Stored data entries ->
Lemma encodeString_holds junk cap input s :
  holds cap input s -> zlen s <= BUFFSIZE ->
  if zlen (enc_str s) <? 80
  then exists buf, encodeString junk input = Ok buf /\ holds 80 buf (enc_str s)
  else encodeString junk input = Fault OutOfBounds.
Proof.
  intros Hi Hl. pose proof Hi as (_ & Hs & m & E). pose proof (zlen_nonneg s).
  assert (no_nul (udec (zlen s))) as Hu by (by apply udec_no_nul).
  assert (zlen (udec (zlen s)) <= 20) as Hu20.
  { pose proof (udec_length (zlen s)). pose proof (Z.log2_le_mono (zlen s) BUFFSIZE Hl).
    change (Z.log2 BUFFSIZE) with 13 in *. lia. }
  unfold encodeString. assert (strlen input = Ok (zlen s)) as -> by (rewrite E; by apply strlen_app). cbn [res_bind].
  rewrite (take_ge (udec (zlen s))) by (unfold zlen in Hu20 at 1; lia).
  set (u := udec (zlen s)) in *. change (enc_str s) with (u ++ 58 :: s).
  assert (exists buf, blit (replicate 80 junk) 0 (u ++ [0]) = Ok buf /\ holds 80 buf u) as (b1 & -> & H1).
  { destruct (strcpy_holds 80 (replicate 80 junk) _ _ u eq_refl (holds_lit u Hu)) as (b & Hb & Hh); [lia|].
    exists b. split; [|done]. unfold strcpy in Hb. by rewrite cstr_app in Hb. }
  cbn [res_bind].
  destruct (cat_holds 80 b1 u (str ":") _ _ H1 (holds_lit (str ":") ltac:(repeat constructor; discriminate)))
    as (b2 & -> & H2); [change (zlen (str ":")) with 1; lia|done|].
  cbn [res_bind]. rewrite zlen_app, zlen_cons.
  assert (zlen (u ++ str ":") = zlen u + 1) as Ez by (by rewrite zlen_app).
  bdestruct (zlen u + (1 + zlen s) <? 80).
  - destruct (cat_holds 80 b2 _ s _ _ H2 Hi) as (b3 & Eb & H3); [lia|done|].
    exists b3. split; [done|]. by rewrite <- app_assoc in H3.
  - by apply (cat_overflow 80 b2 (u ++ str ":") s cap input); [done|done|lia|].
Qed.

Lemma dec_length z : is_int z -> zlen (dec z) <= 33.
Proof.
  unfold is_int, INT_MIN, INT_MAX, dec. intros Hz. destruct (Z.ltb_spec z 0).
  - rewrite zlen_cons. pose proof (udec_length (- z)). pose proof (Z.log2_le_mono (- z) (2 ^ 31)).
    change (Z.log2 (2 ^ 31)) with 31 in *. lia.
  - pose proof (udec_length z). pose proof (Z.log2_le_mono z (2 ^ 31)). change (Z.log2 (2 ^ 31)) with 31 in *. lia.
Qed.

Lemma to_int_is_int z : is_int (to_int z).
Proof. pose proof (wrap_s_range 32 z). unfold is_int, INT_MIN, INT_MAX, to_int. simpl in *. lia. Qed.

Definition enc_int (z : Z) : bytes := 105 :: dec z ++ [101].
(* ===== verification/Programs.v ===== *)
(** * The programs around encode.c and bencode.c

    [encode_main] is [main] of src/src/encode.c, [encode_main2] that of the copy
    under torrent_encoding_decoding with its own [PIECELENGTH], and [decode_main]
    the program torrent_encoding_decoding/decode.c.  [shatest_main] is
    src/examples/sha1-example/shatest.c.  A command line is the list of its
    strings; SHA-1, dead frames and indeterminate memory are as in Encode. *)
From Stdlib Require Import ZArith Lia Bool String.
From stdpp Require Import base numbers option list.
From S2P Require Import Prelude CStr Bencode BencodeSpec Metainfo Util FileConstructor Encode TorrentFile.

Definition newline : bytes := [10].

(** ** encode.c *)
Section encode_main.
Variable SHA1 : bytes -> bytes.
Variable dead : bytes -> res bytes.
Variable junk : Z.

(** the four lines about a string and an integer *)
Definition print_examples : res bytes :=
  let* s := encodeString junk (str "Hello world" ++ [0]) in
  let* s := cstr s in
  let* n := encodeInt dead 12345 in
  let* n := cstr n in
  Ok (str "Original: Hello world" ++ newline ++ str "Bencoded String: " ++ s ++ newline ++ newline ++
      str "Original: 12345" ++ newline ++ str "Bencoded Int: " ++ n ++ newline ++ newline).

(** the contents of the torrent file, and the string printed of it *)
Definition encode_argv (PIECELENGTH : Z) (argv : list bytes) (file : option bytes) (created : bool) : res (bytes * bytes) :=
  match argv with
  | _ :: target :: address :: _ =>
      let* (text, ans) := encodeFile SHA1 dead junk PIECELENGTH target address file created in
      let* ans := ans in
      let* ans := cstr ans in
      Ok (text, ans)
  | _ => Fault NullDeref
  end.

(** [main] of src/src/encode.c: the torrent file and what is printed; [file] is
    the file named [argv[1]], of which the digest is taken as well *)
Definition encode_main (argv : list bytes) (file : option bytes) (created : bool) : res (bytes * bytes) :=
  let* out := print_examples in
  let* (text, ans) := encode_argv 256 argv file created in
  let* sha := fileSHA SHA1 dead file in
  let* sha := cstr sha in
  Ok (text, out ++ str "Torrent file of your input file: " ++ newline ++ ans ++ newline ++ newline ++
            str "SHA1 of torrent file: " ++ newline ++ sha ++ newline).

(** *** The copy *)
Definition PIECELENGTH2 : Z := 262144.

Definition infoDict2 (filename : bytes) (file : option bytes) : res bytes := infoDict SHA1 dead junk PIECELENGTH2 filename file.

Definition encodeFile2 (target address : bytes) (file : option bytes) (created : bool) : res (bytes * res bytes) :=
  encodeFile SHA1 dead junk PIECELENGTH2 target address file created.

Definition encode_main2 (argv : list bytes) (file : option bytes) (created : bool) : res (bytes * bytes) :=
  let* out := print_examples in
  let* (text, ans) := encode_argv PIECELENGTH2 argv file created in
  Ok (text, out ++ str "Torrent file of your input file: " ++ newline ++ ans ++ newline).
End encode_main.

(** ** decode.c *)
Definition target : bytes := str "moby_dick.txt.torrent".

(** an integer printed into an array of 80 bytes, which is then the format *)
Definition print_int (junk v : Z) : res bytes :=
  let* buf := blit (replicate 80 junk) 0 (dec v ++ [0]) in
  let* fmt := cstr buf in
  printf_format fmt.
(* ===== verification/Torrent.v ===== *)
(** * The peer client (src/src/torrent.c)

    [main] as operations on its variables: the loop that connects to the peers
    of the tracker, the count at the head of the endless loop, the listener,
    what is done with the bytes received from a peer, and what is sent to a peer
    that is ready.  The results of [accept], [recv] and [poll] are arguments;
    the bytes sent are returned with the descriptor they go to.  An element of
    [connections] that was never initialised has an arbitrary content and a
    bitfield without any bytes.  All calls of [send] succeed (a failure exits). *)
From Stdlib Require Import ZArith Lia Bool String.
From stdpp Require Import base numbers option list.
From S2P Require Import Prelude CStr Util FileConstructor Btp Connection.

Definition MAX_PEERS : Z := 10.
Definition MAX_CONNECTIONS : Z := 500.
Definition LISTENER_PORT_NUMBER : Z := 30000.
Definition BUFSIZ : Z := 8192.

Definition file_sha : bytes := str "AAAAAAAAAAAAAAAAAAA1" ++ [0].
Definition own_id : bytes := str "00000000000000000001" ++ [0].

(** what [main] has read before its loops *)
Record config := mk_config {
  total_pieces_in_file : Z;
  piece_size_bytes : Z;
  own_handshake : bytes;
  junk_byte : Z;   (** the indeterminate byte of [verify_handshake] *)
  junk_mem : bytes;   (** the memory [get_piece_from_file] allocates *)
  remote_addr_room : Z (** what can be written from the address of the pointer [remote_addr] on *)
}.

Record client := mk_client {
  connections : list Connections;
  fds : list Z;
  bitfield_of_current_pieces : bytes;
  file_destination : option bytes;   (** [None]: the descriptor was never assigned *)
  max_peer_index : Z;
  peers_to_connect_to : Z;
  test_freed : bool;   (** the object [test] points to *)
  buffer : bytes
}.

Definition set_connections st v := mk_client v (fds st) (bitfield_of_current_pieces st) (file_destination st)
  (max_peer_index st) (peers_to_connect_to st) (test_freed st) (buffer st).
Definition set_fds st v := mk_client (connections st) v (bitfield_of_current_pieces st) (file_destination st)
  (max_peer_index st) (peers_to_connect_to st) (test_freed st) (buffer st).
Definition set_buffer st v := mk_client (connections st) (fds st) (bitfield_of_current_pieces st) (file_destination st)
  (max_peer_index st) (peers_to_connect_to st) (test_freed st) v.
Definition set_test_freed st v := mk_client (connections st) (fds st) (bitfield_of_current_pieces st) (file_destination st)
  (max_peer_index st) (peers_to_connect_to st) v (buffer st).
Definition set_peers st m p := mk_client (connections st) (fds st) (bitfield_of_current_pieces st) (file_destination st)
  m p (test_freed st) (buffer st).

(** [connections[i] = f(connections[i])] *)
Definition on_connection (st : client) (i : Z) (f : Connections -> res Connections) : res client :=
  let* c := rd (connections st) i in
  let* c := f c in
  let* cs := wr (connections st) i c in
  Ok (set_connections st cs).

(** the same for an operation that sends to [fds[k].fd] *)
Definition on_connection_send (st : client) (k i : Z) (f : Connections -> res (Connections * bytes))
  : res (client * list (Z * bytes)) :=
  let* fd := rd (fds st) k in
  let* c := rd (connections st) i in
  let* (c, out) := f c in
  let* cs := wr (connections st) i c in
  Ok (set_connections st cs, [(fd, out)]).

Definition set_piece_to_send (c : Connections) (n : Z) : Connections :=
  mk_connections (status_flags c) (requested_piece c) n (peerBitfield c).
Definition set_peerBitfield (c : Connections) (b : bytes) : Connections :=
  mk_connections (status_flags c) (requested_piece c) (piece_to_send c) b.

Exercise description ->
Please transcribe exactly the lines above from the line that has "(** [connections[i] = f(connections[i])] *)" up to and including the line that has "(** the same"; no other line belongs in the answer.

Answer box ->
(** [connections[i] = f(connections[i])] *)
Definition on_connection (st : client) (i : Z) (f : Connections -> res Connections) : res client :=
  let* c := rd (connections st) i in
  let* c := f c in
  let* cs := wr (connections st) i c in
  Ok (set_connections st cs).

(** the same for an operation that sends to [fds[k].fd] *)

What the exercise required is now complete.